Я научилась включать бойлер. И даже разобралась с этой чудовищной шпаклёвкой, когда Ваня решил поиграть в «ремонт» на нашей стене. Только вот… Но вот что я так и не смогла – так это привыкнуть к пустому месту за столом.
– Вчера Ваня за ужином спросил: «Мама, а папа убивает людей?» Я растерялась. А он продолжает: «Но если плохих – значит, он добрый, да?» Что я могла ответить? Кивнула. А ночью плакала в подушку – за всех детей, которые задают такие вопросы…
– Сегодня увидела во дворе молодого парня в форме. Сердце ёкнуло – показалось, что ты. Оказалось, парень приехал в отпуск. Его девушка выбежала босиком, в одном халате – и повисла у него на шее. Я отвернулась – неловко было смотреть. А потом подумала: надеюсь, и мы когда-нибудь поставим такой спектакль для соседей…
– В телефоне сохранились твои голосовые сообщения. Я слушаю их, когда становится совсем невыносимо. Особенно одно – где ты смеёшься и говоришь: «Любка, да я хоть с того света вернусь!» Не смей уходить на тот свет, слышишь?

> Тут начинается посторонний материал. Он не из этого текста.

(** * Verification of [backend/whisper_service.py]

    A shallow embedding of the Whisper transcription service: the
    repetition collapser [_dedupe_repetitions], the transcription invoker
    [transcribe_audio] and the command-line entry point ([__main__]).

    Modelling choices.
    - A Python [str] is a list of characters, [list ascii]; a character
      stands for the code point of the same number, so the model covers
      texts over U+0000..U+00FF.  [isspace] and [lower_char] are Python's
      [str.isspace] and [str.lower] on that range, where [str.lower] works
      character by character.
    - A Python [int] is a [Z].
    - The dictionaries built by the program have string keys and string
      values and keep insertion order: association lists.
    - The speech engine is a black box that either returns or raises an
      instance of [Exception]; it is passed to the program as a record of
      functions and it does not write to standard output.
    - [sys.stderr], [sys.__stderr__] and standard output are fields of an
      explicit interpreter state that is threaded through the program. *)

From Stdlib Require Import List Ascii ZArith NArith QArith Bool Lia Arith.
From Stdlib Require String.
Import ListNotations String.StringSyntax.

Local Open Scope string_scope.
Local Open Scope list_scope.
Local Open Scope nat_scope.

(** ** Python strings *)

Abbreviation str := (list ascii).

Coercion String.list_ascii_of_string : String.string >-> list.

Module PyStr.

(** [str.isspace] on one character of U+0000..U+00FF. *)
Definition isspace (c : ascii) : bool :=
  let n := N_of_ascii c in
  (((9 <=? n) && (n <=? 13)) || ((28 <=? n) && (n <=? 32))
   || (n =? 133) || (n =? 160))%N.

(** [str.lower] on one character of U+0000..U+00FF. *)
Definition lower_char (c : ascii) : ascii :=
  let n := N_of_ascii c in
  if (((65 <=? n) && (n <=? 90))
      || ((192 <=? n) && (n <=? 222) && negb (n =? 215)))%N
  then ascii_of_N (n + 32)
  else c.

Definition lower (s : str) : str := map lower_char s.

Fixpoint lstrip (s : str) : str :=
  match s with
  | [] => []
  | c :: s' => if isspace c then lstrip s' else s
  end.

Definition rstrip (s : str) : str := rev (lstrip (rev s)).

Definition strip (s : str) : str := rstrip (lstrip s).

(** [sep.join(l)] *)
Fixpoint join (sep : str) (l : list str) : str :=
  match l with
  | [] => []
  | [x] => x
  | x :: l' => x ++ sep ++ join sep l'
  end.

(** [==] on two strings. *)
Fixpoint eqb (a b : str) : bool :=
  match a, b with
  | [], [] => true
  | x :: a', y :: b' => Ascii.eqb x y && eqb a' b'
  | _, _ => false
  end.

(** The character class [[\.!?]] of the splitting pattern. *)
Definition is_terminator (c : ascii) : bool :=
  Ascii.eqb c "." || Ascii.eqb c "!" || Ascii.eqb c "?".

(** [re.split(r'([\.!?])', text)]: the text between the matches, with
    each matched terminator kept as an element of its own, so that the
    result alternates body, terminator, body, ..., body. *)
Fixpoint re_split (text : str) : list str :=
  match text with
  | [] => [[]]
  | c :: rest =>
      if is_terminator c then [] :: [c] :: re_split rest
      else match re_split rest with
           | body :: more => (c :: body) :: more
           | [] => [[c]]
           end
  end.

(** [range(0, n, 2)] *)
Definition range2 (n : nat) : list nat :=
  map (fun k => 2 * k) (seq 0 (Nat.div2 (n + 1))).

(** [[x] * n] for a Python integer [n]: empty when [n <= 0]. *)
Definition times {A} (x : A) (n : Z) : list A := repeat x (Z.to_nat n).

End PyStr.

(** ** The repetition collapser *)

(** An element of the list [sentences]: [{'text': ..., 'count': ...}]. *)
Record entry := mkEntry { text : str; count : Z }.

Definition last_entry (sentences : list entry) : option entry :=
  match rev sentences with
  | [] => None
  | e :: _ => Some e
  end.

(** One iteration of the scanning loop, for the index [i]. *)
Definition scan_step (parts : list str) (sentences : list entry) (i : nat)
  : list entry :=
  let sent := PyStr.strip (nth i parts []) in
  let punct := if i + 1 <? length parts then nth (i + 1) parts [] else [] in
  match sent with
  | [] => sentences
  | _ :: _ =>
      let full := PyStr.strip (sent ++ punct) in
      match last_entry sentences with
      | Some e =>
          if PyStr.eqb (PyStr.lower (text e)) (PyStr.lower full)
          then removelast sentences ++ [mkEntry (text e) (count e + 1)]
          else sentences ++ [mkEntry full 1]
      | None => sentences ++ [mkEntry full 1]
      end
  end.

(** The first loop: the list [sentences] after the scan of [text]. *)
Definition scan_sentences (text : str) : list entry :=
  let parts := PyStr.re_split text in
  fold_left (scan_step parts) (PyStr.range2 (length parts)) [].

(** The second loop: the list [cleaned]. *)
Definition collect_cleaned (sentences : list entry) (max_repeats : Z)
  : list str :=
  fold_left
    (fun cleaned e =>
       let repeats := Z.min (count e) max_repeats in
       cleaned ++ PyStr.times (text e) repeats)
    sentences [].

Definition _dedupe_repetitions (text : str) (max_repeats : Z) : str :=
  let sentences := scan_sentences text in
  let cleaned := collect_cleaned sentences max_repeats in
  PyStr.strip (PyStr.join " " cleaned).

(** ** Structural views of the two loops

    The scan reads [parts] two elements at a time and appends to
    [sentences]; the definitions below describe the same computation by
    recursion on the data.  They are proved equal to the loops above. *)

(** The (body, terminator) pairs read by the scan; a last body that no
    terminator follows is paired with the empty string. *)
Fixpoint pairs (parts : list str) : list (str * str) :=
  match parts with
  | [] => []
  | [body] => [(body, [])]
  | body :: punct :: rest => (body, punct) :: pairs rest
  end.

(** The sentence a pair contributes: none when the body is blank. *)
Definition full_of (bp : str * str) : list str :=
  let sent := PyStr.strip (fst bp) in
  match sent with
  | [] => []
  | _ :: _ => [PyStr.strip (sent ++ snd bp)]
  end.

(** What the scan does with one sentence [full]: count it in the last run
    or open a new run. *)
Definition push (sentences : list entry) (full : str) : list entry :=
  match last_entry sentences with
  | Some e =>
      if PyStr.eqb (PyStr.lower (text e)) (PyStr.lower full)
      then removelast sentences ++ [mkEntry (text e) (count e + 1)]
      else sentences ++ [mkEntry full 1]
  | None => sentences ++ [mkEntry full 1]
  end.

(** The sentences of a text, in order, before they are grouped. *)
Definition sentence_list (text : str) : list str :=
  flat_map full_of (pairs (PyStr.re_split text)).

(** Case-insensitive equality of two sentences. *)
Definition eqci (a b : str) : Prop := PyStr.lower a = PyStr.lower b.

Definition eqcib (a b : str) : bool := PyStr.eqb (PyStr.lower a) (PyStr.lower b).

(** The runs of a list of sentences that starts inside a run of text [t]
    which has [c] elements so far. *)
Fixpoint runs_from (t : str) (c : Z) (l : list str) : list entry :=
  match l with
  | [] => [mkEntry t c]
  | s :: l' =>
      if eqcib t s then runs_from t (c + 1) l'
      else mkEntry t c :: runs_from s 1 l'
  end.

Definition runs (l : list str) : list entry :=
  match l with
  | [] => []
  | s :: l' => runs_from s 1 l'
  end.
(** * crypto-scanner-bot: the risk classifier, pair selector, address
      checks and mention counter of [bot.py], embedded and verified.

    Python values parsed from JSON are modelled as a tree type [json].
    A finite number is a rational ([Q]): every comparison the program
    makes is against another number or a constant, and Python compares
    ints and finite floats by their exact values.  The one arithmetic
    operation ([market_cap * 2]) is exact on an int and on a float
    below 2^1023 in magnitude; on a larger float it overflows to an
    infinity.  The floats that are not finite (NaN and the infinities,
    which [json.loads] builds from [NaN] and [Infinity]) are values of
    their own.  A call that raises is modelled by the [Raise]
    outcome. *)

From Stdlib Require Import Ascii QArith.
From stdpp Require Import gmap strings list fin_maps.

Local Open Scope string_scope.
Local Open Scope list_scope.

Definition Qltb (a b : Q) : bool := negb (Qle_bool b a).

Infix "<?" := Qltb (at level 70) : Q_scope.
Infix "<=?" := Qle_bool (at level 70) : Q_scope.

(** ** Python values and exceptions *)

Module Py.

(** The exception classes the modelled code can meet.  All of them
    derive from [Exception], so an [except Exception] clause catches
    every value of this type. *)
Inductive exn :=
| AttributeError
| TypeError
| IndexError
| OtherException (what : string).

Inductive outcome (A : Type) :=
| Return (a : A)
| Raise (e : exn).
Arguments Return {A} a.
Arguments Raise {A} e.

#[global] Instance outcome_ret : MRet outcome := λ A a, Return a.
#[global] Instance outcome_bind : MBind outcome := λ A B k m,
  match m with
  | Return a => k a
  | Raise e => Raise e
  end.
Definition vol_step (v : variant) (l : vlabel) (s : vsystem)
    : vsystem * list event :=
  match l with
  | VStep (LButton w b lvl t) =>
      match vpc s with
      | MLoop =>
          if booted (vsys s) then
            match poll_volume_add b lvl t (vsys s) with
            | Some s' => (s', [])
            | None => (at_loop (poll_button v w b lvl t (vsys s)), [])
            end
          else (s, [])
      | _ => (s, [])
      end
  | VStep l =>
      let '(s', evs) := sys_step v l (vsys s) in
      ({| vsys := s'; vpc := vpc s |}, evs)
  | VClamp =>
      match vpc s with
      | MLoop => (s, [])
      | MVolUp => (at_loop (with_sh (vsys s) (vol_up_clamp (sh (vsys s)))), [])
      | MVolDown =>
          (at_loop (with_sh (vsys s) (vol_down_clamp (sh (vsys s)))), [])
      end
  end.

Fixpoint vol_run (v : variant) (ls : list vlabel) (s : vsystem)
    : vsystem * list event :=
  match ls with
  | [] => (s, [])
  | l :: rest =>
      let '(s1, evs1) := vol_step v l s in
      let '(s2, evs2) := vol_run v rest s1 in
      (s2, evs1 ++ evs2)
  end.

Definition vol_reachable (v : variant) (s : vsystem) : Prop :=
  exists ls, fst (vol_run v ls (at_loop initial_system)) = s.

(** A run of [sys_step] as a run of [vol_step]: every handler is followed
    at once by its clamp. *)
Definition whole_handlers (ls : list label) : list vlabel :=
  flat_map (fun l => [VStep l; VClamp]) ls.

(** The range of the volume at each position of the main loop. *)
Definition volume_bounds (s : vsystem) : Prop :=
  match vpc s with
  | MLoop => 0 <= g_volume_percent (sh (vsys s)) <= 200
  | MVolUp => 10 <= g_volume_percent (sh (vsys s)) <= 210
  | MVolDown => -10 <= g_volume_percent (sh (vsys s)) <= 190
  end.

(** A volume button pressed and released [n] times from [t0] on, one press
    every 100 ms, each handler run whole. *)
Fixpoint volume_presses (w : World) (b : button) (n : nat) (t0 : Z)
    : list vlabel :=
  match n with
  | O => []
  | S n' =>
      VStep (LButton w b true t0) :: VClamp
      :: VStep (LButton w b false (t0 + 50))
      :: volume_presses w b n' (t0 + 100)
  end.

– По ночам мне часто снится один и тот же сон. Ты стоишь на пороге, весь в пыли, усталый. Говоришь: «Ну что, встретишь героя?» А я в ответ: "Героя –нет. А мужа моего, отца моих детей – всегда". И тогда ты улыбаешься своей обычной, негеройской улыбкой – и я просыпаюсь.
– Иногда мне кажется, что вся наша прежняя жизнь была какой-то несерьёзной. Мы ссорились из-за немытой посуды, из-за опозданий, из-за пустяков… Теперь я готова отдать всё, чтобы вернуть эти ссоры. Лишь бы ты был здесь.
– Ты слышишь меня? Сегодня в автобусе двое молодых людей в дорогих пальто разглагольствовали о «бессмысленной бойне». Один, с маникюром и айфоном последней модели, так умно рассуждал о геополитике… Я сидела, сжимая Ванину руку. А потом меня затрясло так, что Ваня испугался – спросил, что со мной? А потом… потом я встала. И спокойно, очень спокойно спросила: «Вы когда-нибудь хоронили детей? Нет? Тогда закройте свой чистый рот». Сказала про Донецк, Луганск, Курск. Про матерей, которые узнают своих по обрывкам одежды. Про то, что ты там не за деньги воюешь, а за то, чтобы наши дети не стали очередными экспонатами в музее «русского мира» где-нибудь в Киеве. В автобусе воцарилась мёртвая тишина. Только какая-то старушка в платочке вдруг закивала и прошептала: «Спасибо тебе, дочка». А я вышла на следующей остановке и разрыдалась у ларька с шаурмой – как последняя дура на виду у всего района.
– Знаешь, что самое страшное? Я начинаю забывать, как пахнет твоя кожа. Тот особенный запах – не гель, не мыло, просто ты. Вчера открыла твой шкаф, зарылась лицом в рубашки… И ничего. Совсем ничего. Как будто ты постепенно стираешься, как та старая фотография на нашем комоде…
– На столе стоит твоя кружка с надписью «Самому лучшему папе». Я каждый день наливаю в неё чай. Остывает. Выливаю. Завтра налью снова.
– Какая же тишина здесь. Только часы тикают и кран…
– Я не знаю, слышишь ли ты меня. Но если слышишь… Держись там. Возвращайся. Любым.
– А я жду.
– Просто жду.
– Каждое утро проверяю почту.
– Каждый вечер заряжаю телефон – вдруг позвонишь.
– Каждую ночь прислушиваюсь к скрипу двери…
– И верю…
Посвящается всем женщинам, чьи мужья, сыновья и отцы сейчас на передовой.
Тем, кто верит. Тем, кто надеется. Тем, кто ждёт.
Тем, чья любовь не знает ни времени, ни расстояний.